◆ RECORDS TO USE ◆
━━━━━━━━━━

(** C27: every action on a group asks the network for at most one change, of
    the group the chat stood for when the action started, and for the change
    its name says.  The client that asks is the one that served the group when
    the action started, if no identity label is given and there is one; else
    the client registered, when it is looked up, for the identity that had the
    given label when the action started, or for the first identity when no
    label is given (an empty one counts as none).  An error of the network is
    the error of the action and then nothing follows; a purge asks for the
    clean-up only after the group was left. *)
Theorem group_actions_exact w t w' :
  (∀ i r, run env w (chat_add_member deps i) t w' r →
     changes_once (mi_chatId i) (mi_identityLabel i) (λ c, c = gch_add [mi_inboxId i])
       (then_info (group_now (mi_chatId i) w) (λ g, mkMemberCount (mi_chatId i) (group_now (mi_chatId i) w)
          (length (xg_memberInboxIds g)))) w t r) ∧
  (∀ i r, run env w (chat_remove_member deps i) t w' r →
     changes_once (mi_chatId i) (mi_identityLabel i) (λ c, c = gch_remove [mi_inboxId i])
       (then_info (group_now (mi_chatId i) w) (λ g, mkMemberCount (mi_chatId i) (group_now (mi_chatId i) w)
          (length (xg_memberInboxIds g)))) w t r) ∧
  (∀ chat inbox r, run env w (chat_promote_member deps chat inbox) t w' r →
     changes_once chat None (λ c, c = gch_promote inbox)
       (then_return (mkRole chat (group_now chat w) inbox role_admin)) w t r) ∧
  (∀ chat inbox r, run env w (chat_demote_member deps chat inbox) t w' r →
     changes_once chat None (λ c, c = gch_demote inbox)
       (then_return (mkRole chat (group_now chat w) inbox role_member)) w t r) ∧
  (∀ chat changes r, run env w (chat_update deps chat changes) t w' r →
     changes_once chat None (λ c, c = gch_metadata changes)
       (then_info (group_now chat w) (λ g, mkChatGroup g (Some chat))) w t r) ∧
  (∀ i r, run env w (chat_update_profile deps i) t w' r →
     changes_once (pf_chatId i) (pf_identityLabel i)
       (λ c, ∃ name, selected_name i name ∧
          c = gch_message (sl_encodeProfileUpdate (cd_labels deps) (Some name)) (Some (sl_profileUpdate (cd_labels deps))))
       (λ t1 r, t1 = [] ∧ isOk r = true) w t r) ∧
  (∀ chat purge r, run env w (chat_leave deps chat purge) t w' r →
     changes_once chat None (λ c, c = gch_leave) (then_purge chat purge (group_now chat w)) w t r) ∧
  (∀ chat force r, run env w (chat_rm deps chat force) t w' r →
     Forall (λ ev, modifies ev = None) t ∧
     ∀ input, Some input ∈ map cleans t →
       input = mkCleanup (Some chat) (group_now chat w) (bool_decide (force = Some true)) cl_rm).
Proof.
  split_and!.
  - intros i r Hrun. refine (wp_run env _ w [] (λ t _ r, changes_once _ _ _ _ w t r) t w' r _ Hrun).
    apply on_group_wp. intros m w1 t1 Hm Ht. eapply change_wp; [done|done|reflexivity|done|].
    intros _ w2 t2. apply then_info_wp.
  - intros i r Hrun. refine (wp_run env _ w [] (λ t _ r, changes_once _ _ _ _ w t r) t w' r _ Hrun).
    apply on_group_wp. intros m w1 t1 Hm Ht. eapply change_wp; [done|done|reflexivity|done|].
    intros _ w2 t2. apply then_info_wp.
  - intros chat inbox r Hrun. refine (wp_run env _ w [] (λ t _ r, changes_once _ _ _ _ w t r) t w' r _ Hrun).
    apply on_group_wp. intros m w1 t1 Hm Ht. eapply change_wp; [done|done|reflexivity|done|].
    intros _ w2 t2. exists []. by rewrite app_nil_r.
  - intros chat inbox r Hrun. refine (wp_run env _ w [] (λ t _ r, changes_once _ _ _ _ w t r) t w' r _ Hrun).
    apply on_group_wp. intros m w1 t1 Hm Ht. eapply change_wp; [done|done|reflexivity|done|].
    intros _ w2 t2. exists []. by rewrite app_nil_r.
  - intros chat changes r Hrun. refine (wp_run env _ w [] (λ t _ r, changes_once _ _ _ _ w t r) t w' r _ Hrun).
    apply on_group_wp. intros m w1 t1 Hm Ht. eapply change_wp; [done|done|reflexivity|done|].
    intros _ w2 t2. apply then_info_wp.
  - intros i r Hrun. exact (wp_run env _ w [] _ t w' r (profile_wp i w) Hrun).
  - intros chat purge r Hrun. exact (wp_run env _ w [] _ t w' r (leave_wp chat purge w) Hrun).
  - intros chat force r Hrun. unfold chat_rm, runLocalCleanup in Hrun. cbn [run peek fst snd] in Hrun.
    destruct (cd_cleanup deps); cbn in Hrun; destruct Hrun as (w1 & x & t1 & _ & -> & Hrun).
    + assert (t1 = []) as -> by (destruct x; cbn in Hrun; by destruct Hrun as (? & ? & ?)).
      split; [by repeat constructor|]. by intros input [= ->]%list_elem_of_singleton.
    + cbn in Hrun. destruct Hrun as (-> & _). split; [by repeat constructor|].
      by intros input ?%list_elem_of_singleton.
Qed.
End group_actions.

(** ** Inviting *)
Section inviting.
Context (env : CoreWorld → CoreWorld → Prop) (deps : ConversationDeps).
Hypothesis env_tags : ∀ w w', env w w' → cw_inviteTags w' = cw_inviteTags w.
Definition invite_post (tagBytes : bytes) (input : ChatInviteInput) (w : CoreWorld) (t : list cevent) (w' : CoreWorld)
  (r : res ChatInviteOutput) : Prop :=
  match r with
  | Err _ => cw_inviteTags w' = cw_inviteTags w
  | Ok o =>
      cw_inviteTags w' = (if cd_storeTag deps then om_set (ct_groupId o) (ct_inviteTag o) else λ m, m) (cw_inviteTags w) ∧
      ct_groupId o = group_now (cv_chatId input) w ∧ ct_inviteTag o = invite_tag tagBytes ∧
      ∃ w1 request, last t = Some (Event _ (CGenerateInvite request) w1 (Ok (ct_inviteUrl o))) ∧
        iq_groupId request = ct_groupId o ∧ iq_tag request = ct_inviteTag o ∧
        iq_creatorInboxId request = ct_creatorInboxId o
  end.
(** Generating an invite stores its tag under the group, once the scheme has
    made the URL and not otherwise. *)
Lemma chat_invite_spec tagBytes input w t w' r : run env w (chat_invite deps tagBytes input) t w' r →
  invite_post tagBytes input w t w' r.
Proof using env_tags.
  intros Hrun. refine (wp_run env _ w [] (invite_post tagBytes input w) t w' r _ Hrun).
  unfold invite_post.
  unfold chat_invite. cbn [wp peek fst snd]. destruct (cd_signers deps); [|done]. destruct (cd_config deps) as [config|]; [|done].
  assert (∀ w1 w2, rtc env w1 w2 → cw_inviteTags w2 = cw_inviteTags w1) as Htags.
  { intros w1 w2 Hr. induction Hr as [|w1 w2 w3 Hw _ IH]; [done|]. by rewrite IH, (env_tags _ _ Hw). }
  apply wp_bind_ok, resolveIdentity_prelim. intros t1 w1 [resolved|e] _ Hw1 _; [|by apply Htags]. cbn [app].
  apply wp_bind_ok. cbn [getManagedClient wp peek fst snd].
  destruct (cr_get _ _) as [m|]; [|by apply Htags].
  apply wp_bind_ok. cbn [perform wp]. intros w2 [group|e] Hw2%env_tags; [|rewrite Hw2; by apply Htags].
  apply wp_bind_ok. cbn [perform wp]. intros w3 [key|e] Hw3%env_tags; [|rewrite Hw3, Hw2; by apply Htags].
  apply wp_bind_ok. cbn [perform wp]. intros w4 [url|e] Hw4%env_tags; [|rewrite Hw4, Hw3, Hw2; by apply Htags].
  cbn [wp fst snd store_tag ct_groupId ct_inviteTag ct_inviteUrl ct_creatorInboxId].
  assert (cw_inviteTags w4 = cw_inviteTags w) as <- by (rewrite Hw4, Hw3, Hw2; by apply Htags).
  split_and!; [by destruct (cd_storeTag deps)|done|done|]. rewrite last_snoc. by eexists _, _.
Qed.
End inviting.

━━━━━━━━━━

◆ WORK INSTRUCTIONS ◆
Using the records above, gather all lines where the string "CoreWorld" is present.

◆ RESPONSE BOX ◆
Context (env : CoreWorld → CoreWorld → Prop) (deps : ConversationDeps).
Definition invite_post (tagBytes : bytes) (input : ChatInviteInput) (w : CoreWorld) (t : list cevent) (w' : CoreWorld)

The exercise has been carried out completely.